Preventing scabies comes down to avoiding prolonged skin-to-skin contact with an infected person and, if someone in your household already has it, acting fast to stop the mites from spreading. The tiny mites that cause scabies burrow into human skin and can survive off the body for 24 to 36 hours at normal room temperature, which means both direct contact and shared fabrics play a role in transmission.
How Scabies Spreads
Scabies mites transfer from one person to another through direct, sustained skin contact. Brief handshakes or casual touching generally aren’t enough. The higher-risk situations involve sharing a bed, sexual contact, or extended physical caregiving, where skin stays pressed together long enough for a mite to crawl from one host to the next.
What makes scabies tricky to contain is the incubation period. A person who has never had scabies before can carry mites for weeks before the telltale itching starts. During that entire window, they can pass mites to others without knowing they’re infested. The CDC recommends notifying anyone you’ve had direct skin-to-skin contact with in the previous two months if you’re diagnosed, because those people may already be carrying mites silently.
Preventing Spread in Your Household
If someone in your home is diagnosed with scabies, the single most important step is treating every household member and close contact at the same time. This isn’t optional or overly cautious. Because of the long asymptomatic window, other people in the home may already be infested without itching yet. Treating everyone simultaneously prevents the cycle where one person clears the mites only to get reinfested by a housemate who didn’t know they were carrying them.
“Close contacts” includes anyone who has shared a bed, towels, or clothing with the diagnosed person, not just romantic partners. In practice, this often means the entire household.
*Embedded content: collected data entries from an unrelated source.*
(** * mrner: building a token trie from a Marine Regions export

    A shallow embedding of [build_trie.py] and the properties of its two
    phases: the entity loader [read_mr_entities] and the trie builder
    [build_trie].

    Conventions of the embedding.
    - The program is read as Python 3.  A [str] is a [string]; each [ascii]
      stands for the code point of the same number (0..255).
    - A Python [set] of strings is a [gset string], a [dict] keyed by
      tokens is a [gmap string _].
    - The logger is the list of the records handed to it, oldest first.
    - Objects that the code mutates in place (the [ids] list and the
      [children] dict of every [Node]) live in a store indexed by node
      address; a variable holding a node holds its address. *)

From Stdlib Require Import Ascii String List Arith Lia.
From stdpp Require Import base option list gmap strings pretty.

Local Open Scope string_scope.
Local Open Scope list_scope.

(** * Part I: the program *)

(** ** Characters and strings *)

Definition TAB : ascii := "009"%char.
Definition LF : ascii := "010"%char.

(** [str.isspace] of one character, for the code points below 256. *)
Definition isspace (c : ascii) : bool :=
  let n := nat_of_ascii c in
  (((9 <=? n) && (n <=? 13)) || ((28 <=? n) && (n <=? 31))
   || (n =? 32) || (n =? 133) || (n =? 160))%nat.

Definition ascii_eqb (a b : ascii) : bool := Ascii.eqb a b.

(** [s.rstrip(chars)] for a one-character [chars]: every trailing
    occurrence of [c] is removed. *)
Fixpoint rstrip (c : ascii) (s : string) : string :=
  match s with
  | EmptyString => EmptyString
  | String a rest =>
      match rstrip c rest with
      | EmptyString => if ascii_eqb a c then EmptyString else String a EmptyString
      | r => String a r
      end
  end.

(** [s.split(sep)] for a one-character separator: the fields between the
    occurrences of [sep]; the result is never empty. *)
Fixpoint split_on (sep : ascii) (s : string) : list string :=
  match s with
  | EmptyString => [EmptyString]
  | String a rest =>
      if ascii_eqb a sep then EmptyString :: split_on sep rest
      else match split_on sep rest with
           | [] => [String a EmptyString]
           | f :: fs => String a f :: fs
           end
  end.

(** [s.split()] without argument: the maximal runs of non-whitespace
    characters.  [cur] is the word being read. *)
Fixpoint split_ws_from (cur : string) (s : string) : list string :=
  match s with
  | EmptyString => match cur with EmptyString => [] | _ => [cur] end
  | String a rest =>
      if isspace a then
        match cur with
        | EmptyString => split_ws_from EmptyString rest
        | _ => cur :: split_ws_from EmptyString rest
        end
      else split_ws_from (cur +:+ String a EmptyString) rest
  end.

Definition split_ws (s : string) : list string := split_ws_from EmptyString s.
(** * Deep-CFR training helpers: regret matching, strategy-network update,
      declaration-accuracy scoring and the training/evaluation loop.

    Shallow embedding of
      - [client/Back/update_strategy_network.py]
      - [client/Back/CFRTrainingEvaluator.py]

    Numbers are exact rationals ([Q], compared with [==]), the reading
    of the numpy arithmetic in which nothing overflows or is rounded; the
    regret-matching lines are embedded a second time on binary64 numbers,
    where overflow and rounding show.  numpy arrays
    are a shape together with their row-major data; Python exceptions
    are values of [exn] carried by the [Raise] constructor of [Result];
    mutable objects (the reservoir buffer, the evaluator's history, the
    pseudo-random generator, the estimators' call records) live in an
    explicit [World] threaded through a state-and-exception monad. *)

From Stdlib Require Import String QArith Qminmax Lqa ZArith List Lia Bool.
From Stdlib Require Import Permutation Sorted PrimFloat.
Import ListNotations.

Local Open Scope Q_scope.

(* ================================================================== *)
(** ** Exceptions and results *)

(** A Python exception, identified by the name of its class. *)
Inductive exn : Type :=
| Exception (cls : string).

Inductive Result (A : Type) : Type :=
| Ok (a : A)
| Raise (e : exn).

Arguments Ok {A} a.
Arguments Raise {A} e.

(** Raised by numpy and by [random.sample]. *)
Definition ValueError : exn := Exception "ValueError".

(** The two exception classes the specification names; the sources
    define neither. *)
Definition EmptyStatePoolError : exn := Exception "EmptyStatePoolError".
Definition InsufficientDataError : exn := Exception "InsufficientDataError".

(* ================================================================== *)
(** ** Regret matching (update_strategy_network.py, lines 20-27) *)

(** The transform is embedded twice.  [RegretMatching] reads the
    arithmetic of lines 20-27 as exact arithmetic on rationals: it is
    what the numpy code computes when no intermediate result overflows
    and rounding is disregarded.  [RegretMatchingFloat], further down,
    reads the same lines on binary64 numbers, where a shift can
    overflow to infinity and close entries can be absorbed. *)

Module RegretMatching.

(** [x > y] on numbers, as a boolean test. *)
Definition Qgtb (x y : Q) : bool :=
  match x ?= y with
  | Gt => true
  | _ => false
  end.

(** [epsilon = 1e-6] *)
Definition epsilon : Q := 1 # 1000000.

(** [np.min] of a one-dimensional vector; numpy raises [ValueError] on a
    zero-size array. *)
Definition np_min (v : list Q) : Result Q :=
  match v with
  | [] => Raise ValueError
  | x :: xs => Ok (fold_left Qmin xs x)
  end.

(** [np.sum] of a one-dimensional vector. *)
Definition np_sum (v : list Q) : Q := fold_left Qplus v 0.

(** [advantage_vector - min_adv + epsilon], broadcast over the entries. *)
Definition shifted_advantages (advantage_vector : list Q) (min_adv : Q) : list Q :=
  map (fun a => a - min_adv + epsilon) advantage_vector.

(** [np.ones_like(advantage_vector) / len(advantage_vector)] *)
Definition uniform_policy (advantage_vector : list Q) : list Q :=
  map (fun _ => 1 / inject_Z (Z.of_nat (length advantage_vector))) advantage_vector.

(** Which of the two branches of the [if sum_positive > 0] produced the
    policy. *)
Inductive Branch : Type := Normalized | UniformFallback.

(** The body of the inner loop, up to the value bound to [policy],
    together with the branch that was taken. *)
Definition regret_match_branch (advantage_vector : list Q) : Result (Branch * list Q) :=
  match np_min advantage_vector with
  | Raise e => Raise e
  | Ok min_adv =>
      let shifted := shifted_advantages advantage_vector min_adv in
      let sum_positive := np_sum shifted in
      if Qgtb sum_positive 0
      then Ok (Normalized, map (fun s => s / sum_positive) shifted)
      else Ok (UniformFallback, uniform_policy advantage_vector)
  end.

Definition regret_match (advantage_vector : list Q) : Result (list Q) :=
  match regret_match_branch advantage_vector with
  | Raise e => Raise e
  | Ok (_, policy) => Ok policy
  end.
(** The traces of three runs: a hit, a miss that is cached, and a miss
    on a store that cannot be read. *)
Example geocode_traces :
  trace (geocode
           (Examples.geo_env true
              (Return (Examples.fredericton_store true true)))
           "Fredericton, NB" Examples.fresh_globals).2
  = [ReadCache "Fredericton, NB"; OpenCache]
  /\ trace (geocode
              (Examples.geo_env true
                 (Return (Examples.fredericton_store true true)))
              "Houston, TX" Examples.fresh_globals).2
     = [WriteCache "Houston, TX"; CallProvider "Houston, TX";
        ReadCache "Houston, TX"; OpenCache]
  /\ trace (geocode
              (Examples.geo_env true
                 (Return (Examples.fredericton_store false true)))
              "Houston, TX" Examples.fresh_globals).2
     = [CallProvider "Houston, TX"; ReadCache "Houston, TX"; OpenCache].
Proof. split_and!; by vm_compute. Qed.

End geocoding_claims.

(** ** Claims on the extreme months *)

Section extreme_months.
Import Py WeatherData MonthlyAggregatorSpec.
Local Open Scope nat_scope.
Lemma ltb_total a b :
  String.ltb b a = false -> a <> b -> String.ltb a b = true.
Proof.
  unfold String.ltb. rewrite (String.compare_antisym a b).
  destruct (String.compare b a) eqn:C; simpl; try congruence.
  apply String.compare_eq_iff in C. congruence.
Qed.

Section SortByText.
Context {A : Type}.

Lemma insert_sorted_text_cons (x y : string * A) l :
  insert_sorted string_lt x (y :: l)
  = if String.ltb (fst x) (fst y) then Ok (x :: y :: l)
    else (r <- insert_sorted string_lt x l ;; Ok (y :: r)).
Proof. reflexivity. Qed.

Lemma insert_sorted_text (x : string * A) l :
  StronglySorted key_not_after l ->
  exists r,
    insert_sorted string_lt x l = Ok r /\ StronglySorted key_not_after r.
Proof.
  induction 1 as [|y l Sl IH Fy].
  - eexists. split; [reflexivity|]. repeat constructor.
  - rewrite insert_sorted_text_cons.
    destruct (String.ltb (fst x) (fst y)) eqn:L.
    + eexists. split; [reflexivity|]. constructor.
      * now constructor.
      * assert (Hy : key_not_after x y).
        { unfold key_not_after.
          destruct (String.ltb (fst y) (fst x)) eqn:L'; [|reflexivity].
          pose proof (ltb_trans _ _ _ L L') as Q.
          unfold String.ltb in Q.
          assert (R : String.compare (fst x) (fst x) = Eq).
          { clear. induction (fst x) as [|c s IHs]; simpl; [reflexivity|].
            unfold Ascii.compare. now rewrite N.compare_refl. }
          rewrite R in Q. discriminate Q. }
        constructor; [exact Hy|].
        eapply Forall_impl; [|exact Fy]. intros z Hz.
        unfold key_not_after in *.
        destruct (String.ltb (fst z) (fst x)) eqn:Lz; [|reflexivity].
        rewrite (ltb_trans _ _ _ Lz L) in Hz. discriminate Hz.
    + destruct IH as [r [E Sr]]. rewrite E. simpl.
      eexists. split; [reflexivity|]. constructor; [exact Sr|].
      apply insert_sorted_permutation in E.
      eapply Permutation_Forall; [exact E|].
      constructor; [exact L | exact Fy].
Qed.
Record GroqRequest := {
  groq_model : jsstring;
  groq_messages : list ApiMessage;
  temperature : JSON.number;
  max_tokens : N
}.

Record OllamaRequest := {
  ollama_model : jsstring;
  ollama_messages : list ApiMessage;
  stream : bool
}.

(** The reply of the hosted completion endpoint, as the client reads it:
    [GroqThrows] when [fetch] rejects or the body cannot be read,
    [GroqNotOk] for a non-2xx status, with the upstream
    [error.message] when there is one. *)
Inductive GroqReply :=
| GroqThrows (e : JsError)
| GroqNotOk (status : N) (upstream : option jsstring)
| GroqOk (content : jsstring).

(** The reply of [/api/tags]: [TagsNoModels] when the body carries no
    [models] field. *)
Inductive TagsReply :=
| TagsThrows (e : JsError)
| TagsNotOk (status : N)
| TagsNoModels
| TagsModels (names : list jsstring).

(** The reply of [/api/chat]: [OllamaInvalid] when the body has no
    [message] or its [content] is not a string. *)
Inductive OllamaReply :=
| OllamaThrows (e : JsError)
| OllamaNotOk (status : N) (detail : option jsstring)
| OllamaInvalid
| OllamaOk (content : jsstring).

Inductive call :=
| fetchGroqChat (apiKey : jsstring) (body : GroqRequest)
| fetchOllamaTags
| fetchOllamaChat (body : OllamaRequest).

Definition resp (c : call) : Type :=
  match c with
  | fetchGroqChat _ _ => GroqReply
  | fetchOllamaTags => TagsReply
  | fetchOllamaChat _ => OllamaReply
  end.

Definition api (A : Type) := prog call resp A.

Local Open Scope prog_scope.

Definition groqDefaultModel : jsstring :=
  lit "meta-llama/llama-4-scout-17b-16e-instruct".

Definition ollamaDefaultModel : jsstring := lit "gemma3:4b-it-q4_K_M".

(** [{ role: msg.role, content: msg.content }] *)
Definition toApiMessage (msg : Message) : ApiMessage :=
  {| api_role := role msg; api_content := Plain (content msg) |}.

(** The [apiMessages] of [getGroqCompletion]. *)
Definition groqApiMessages (messages : list Message)
    (imageData : option (list jsstring)) : JsError + list ApiMessage :=
  match imageData with
  | Some (img :: imgs) =>
      let recentMessages := slice_last 10 messages in
      match last_elem recentMessages with
      | Some lastMessage =>
          let otherMessages := map toApiMessage (slice_init recentMessages) in
          let formattedContent :=
            TextPart (ImageHandling.textOrDefault (content lastMessage))
            :: map ImageUrlPart (img :: imgs) in
          inr (otherMessages ++
               [{| api_role := role lastMessage;
                   api_content := Parts formattedContent |}])
      | None => inl TypeError
      end
  | _ => inr (map toApiMessage messages)
  end.

Definition getGroqCompletion (env : Env) (messages : list Message)
    (imageData : option (list jsstring)) : api outcome :=
  match VITE_GROQ_CHAT_API_KEY env with
  | Some (k :: key) =>
      let groqChatApiKey := k :: key in
      let model := orElse (VITE_GROQ_CHAT_MODEL env) groqDefaultModel in
      match groqApiMessages messages imageData with
      | inr apiMessages =>
          reply <- trigger (fetchGroqChat groqChatApiKey
                      {| groq_model := model;
                         groq_messages := apiMessages;
                         temperature :=
                           {| JSON.neg := false; JSON.mant := 7;
                              JSON.exp10 := -1 |};
                         max_tokens := 2048 |}) ;;
          match reply return api outcome with
          | GroqThrows e => Ret (Throws e)
          | GroqNotOk status upstream =>
              Ret (Throws (Error
                (orElse upstream
                   (lit "Error calling Groq API: " ++ numToString status))))
          | GroqOk text => Ret (Returns text)
          end
      | inl e => Ret (Throws e)
      end
  | _ => Ret (Throws (Error (lit "Groq Chat API key is missing")))
  end.

(** [msg.role === 'assistant' ? 'assistant' : 'user'] *)
Definition ollamaRole (r : Role) : Role :=
  match r with
  | assistant => assistant
  | _ => user
  end.

Definition toOllamaMessage (msg : Message) : ApiMessage :=
  {| api_role := ollamaRole (role msg); api_content := Plain (content msg) |}.

(** The first [try] block of [getOllamaCompletion]: the model the request
    will name, or the error the block throws. *)
Definition checkOllamaModel (tags : TagsReply) (model : jsstring)
  : JsError + jsstring :=
  match tags with
  | TagsThrows e => inl e
  | TagsNotOk status =>
      inl (Error (lit "Ollama server not available: " ++ numToString status))
  | TagsNoModels => inl (Error (lit "No models found in Ollama"))
  | TagsModels availableModels =>
      if negb (arr_includes availableModels model) then
        match availableModels with
        | first :: _ => inr first
        | [] => inl (Error (lit "No models available in Ollama"))
        end
      else inr model
  end.

Definition ollamaUnavailable : jsstring :=
  lit "Ollama server not available or not running at http://localhost:11434. Please make sure Ollama is installed and running.".

(** The [requestBody] of [getOllamaCompletion]. *)
Definition ollamaRequestBody (messages : list Message) (model : jsstring)
    (imageData : option (list jsstring)) : JsError + OllamaRequest :=
  let hasVisionSupport := ImageHandling.modelSupportsVision model in
  let recentMessages := slice_last 10 messages in
  match hasVisionSupport, imageData with
  | true, Some (img :: imgs) =>
      match last_elem recentMessages with
      | Some lastMessage =>
          let otherMessages :=
            map toOllamaMessage (slice_init recentMessages) in
          let imageMessage :=
            ImageHandling.createImageMessage (content lastMessage)
              (img :: imgs) in
          inr {| ollama_model := model;
                 ollama_messages := otherMessages ++ [imageMessage];
                 stream := false |}
      | None => inl TypeError
      end
  | _, _ =>
      let cleanedMessages := map toOllamaMessage recentMessages in
      inr {| ollama_model := model;
             ollama_messages := cleanedMessages;
             stream := false |}
  end.

Definition getOllamaCompletion (messages : list Message)
    (model : option jsstring) (imageData : option (list jsstring))
  : api outcome :=
  let model :=
    match model with Some m => m | None => ollamaDefaultModel end in
  tags <- trigger fetchOllamaTags ;;
  match checkOllamaModel tags model with
  | inl e => Ret (Throws (Error ollamaUnavailable))
  | inr model =>
      match ollamaRequestBody messages model imageData with
      | inr requestBody =>
          reply <- trigger (fetchOllamaChat requestBody) ;;
          match reply return api outcome with
          | OllamaThrows e => Ret (Throws e)
          | OllamaNotOk status detail =>
              Ret (Throws (Error
                (orElse detail (lit "Ollama error: " ++ numToString status))))
          | OllamaInvalid =>
              Ret (Throws (Error (lit "Invalid response format from Ollama")))
          | OllamaOk text => Ret (Returns text)
          end
      | inl e => Ret (Throws e)
      end
  end.

(** Running a client against the collaborators: the oracle answers each call
    from the calls made so far, and the calls are recorded in order. *)
Definition oracle := list call -> forall c : call, resp c.

Definition handler (o : oracle) (c : call) (log : list call)
  : resp c * list call :=
  (o log c, log ++ [c]).

Definition run {A} (o : oracle) (p : api A) : A * list call :=
  exec (handler o) p [].

End Api.

(** ** [components/chat/ChatInterface.tsx] and [MessageInput] *)

Module Chat.

(** *** The content codec *)

(** What [parseMessageContent] returns.  The declared type promises a string
    and strings; what the function hands out at run time is whatever the
    parsed JSON carries, so the fields hold JSON values. *)
Record MessageContent := {
  text : JSON.value;
  images : list JSON.value
}.

Definition parseMessageContent (content : jsstring) : MessageContent :=
  let plain := {| text := JSON.JString content; images := [] |} in
  if startsWith content (lit "{") && endsWith content (lit "}") then
    match JSON.JSON_parse content with
    | Some parsed =>
        match JSON.getProperty parsed (lit "text") with
        | Some (Some parsed_text) =>
            {| text := if JSON.truthy parsed_text then parsed_text
                       else JSON.JString [];
               images :=
                 match JSON.getProperty parsed (lit "images") with
                 | Some (Some (JSON.JArray parsed_images)) => parsed_images
                 | _ => []
                 end |}
        | _ => plain
        end
    | None => plain
    end
  else plain.

(** The [content] string [storeMessageInDB] writes: the plain text when
    there are no images, the JSON of both otherwise. *)
Definition encodeContent (text : jsstring) (images : option (list jsstring))
  : jsstring :=
  match images with
  | Some (img :: imgs) => JSON.stringify_text_images text (img :: imgs)
  | _ => text
  end.

(** *** The component's state and its collaborators *)

Inductive Mode := online | offline.

Record User := { user_id : jsstring }.

(** An element of the in-memory sequence.  An object literal the component
    creates (a placeholder) carries the reference it is later compared by;
    a record decoded from a collaborator's reply is a different object from
    every placeholder and is never compared by reference otherwise. *)
Record Entry := { ref : option nat; msg : Message }.

(** [a === tmp] for a placeholder [tmp]. *)
Definition same_object (a tmp : Entry) : bool :=
  match ref a, ref tmp with
  | Some x, Some y => Nat.eqb x y
  | _, _ => false
  end.

Definition fromStore (m : Message) : Entry := {| ref := None; msg := m |}.

(** An error object: only its [message] is read. *)
Record Thrown := { message : jsstring }.

(** The [{ data, error }] a persistence call resolves to; the client
    reports a failure in [error] instead of rejecting. *)
Record DbResponse (A : Type) := { data : option A; db_error : option Thrown }.

Record State := {
  messages : list Entry;
  error : option jsstring;
  sending : bool;
  mode : Mode;
  ollamaModel : jsstring;
  ollamaAvailable : bool;
  (* MessageInput *)
  input_message : jsstring;
  input_images : list jsstring
}.

(** State setters and the creation of placeholders. *)
Inductive action :=
| SetMessages (f : list Entry -> list Entry)
| SetError (e : option jsstring)
| SetSending (b : bool)
| SetMode (m : Mode)
| SetInputMessage (s : jsstring)
| SetInputImages (l : list jsstring)
| NewObject (m : Message).

(** Calls to the collaborators: the persistence layer, the clock and the
    two provider clients. *)
Inductive request :=
| DateNow
| InsertMessage (chat_id : jsstring) (role : Role) (content : jsstring)
| SelectMessages (chat_id : jsstring)
| SelectChatTitle (chat_id : jsstring)
| UpdateChatTitle (chat_id : jsstring) (title : jsstring)
| UpdatePreferredMode (user_id : jsstring) (preferred_mode : Mode)
| GroqCompletion (messages : list (MessageOf JSON.value))
    (imageData : option (list jsstring))
| OllamaCompletion (messages : list (MessageOf JSON.value))
    (model : jsstring).

Definition action_resp (a : action) : Type :=
  match a with
  | NewObject _ => Entry
  | _ => unit
  end.

Definition reply (q : request) : Type :=
  match q with
  | DateNow => jsstring
  | InsertMessage _ _ _ => DbResponse (list Message)
  | SelectMessages _ => DbResponse (list Message)
  | SelectChatTitle _ => DbResponse jsstring
  | UpdateChatTitle _ _ => DbResponse unit
  | UpdatePreferredMode _ _ => DbResponse unit
  | GroqCompletion _ _ => (Thrown + jsstring)%type
  | OllamaCompletion _ _ => (Thrown + jsstring)%type
  end.

Definition call := (action + request)%type.

Definition resp (c : call) : Type :=
  match c with
  | inl a => action_resp a
  | inr q => reply q
  end.

Definition chat (A : Type) := prog call resp A.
Cleaning Clothes, Bedding, and Fabric
Mites that fall off the body survive for 24 to 36 hours at typical room temperature (around 21°C or 70°F) with normal humidity levels. That survival window is short, but long enough to reinfest someone who touches contaminated bedding or clothing.
On the day treatment begins, wash all bedding, towels, and recently worn clothing in hot water and dry them on the highest heat setting your dryer offers. Heat is what kills the mites and their eggs. For items that can’t go through a washer and dryer, you have two options: take them to a dry cleaner, or seal them in a plastic bag for at least 72 hours. The American Academy of Dermatology recommends sealing non-washable items for a full week to be safe, since eggs can take longer to die than adult mites.
This cleaning only needs to happen once, on the day of treatment. You don’t need to deep-clean your entire house or throw away furniture. A thorough vacuum of carpets, rugs, and upholstered furniture is reasonable, but mites can’t survive long enough off the body to make your couch a serious reinfection risk.
What Doesn’t Work
Fumigating your home, spraying insecticides on furniture, or using special cleaning products on surfaces is unnecessary. Scabies mites need human skin to feed and reproduce. They aren’t like bed bugs or fleas that can set up colonies in your environment. The 24-to-36-hour survival limit off the body means environmental contamination is a minor factor compared to person-to-person contact.
You also can’t prevent scabies with extra showering or personal hygiene. Scabies affects people across all socioeconomic backgrounds, and bathing frequency has no meaningful effect on whether mites establish themselves once they reach your skin.
Crusted Scabies Requires Extra Precautions
Standard scabies involves a small number of mites, usually between 10 and 15 on the entire body. Crusted scabies (sometimes called Norwegian scabies) is a severe form where thousands or even millions of mites infest a single person. It typically affects people with weakened immune systems, the elderly, or those with neurological conditions that reduce the itch response.
Crusted scabies is dramatically more contagious. The sheer number of mites means brief or indirect contact can transmit them, and the environment around the person becomes heavily contaminated. In institutional settings like nursing homes or hospitals, the CDC recommends full contact precautions: disposable gloves, gowns, and shoe covers for anyone providing hands-on care. Patients with crusted scabies should be isolated from other residents, and visitors should follow the same protective measures as staff. These precautions stay in place until skin scrapings confirm the mites are gone.
If you’re caring for a family member with crusted scabies at home, wearing gloves during physical contact and being vigilant about laundering fabrics daily are practical steps that significantly reduce your risk.
Protecting Yourself From New Exposure
Outside of a household outbreak, your main protection is awareness. You can’t always know if someone has scabies, especially during the asymptomatic phase. But you can keep a few things in mind. Avoid sharing bedding, towels, or clothing with someone who has unexplained itching or a rash, particularly one that worsens at night. If you work in a care setting where you have frequent skin contact with patients or residents, wearing gloves during hands-on tasks is a straightforward barrier.
If you learn that someone you’ve had close contact with has been diagnosed, don’t wait for symptoms. The itching from a first infestation can take four to six weeks to develop. Getting evaluated and treated early, before symptoms start, breaks the transmission chain and spares you weeks of discomfort.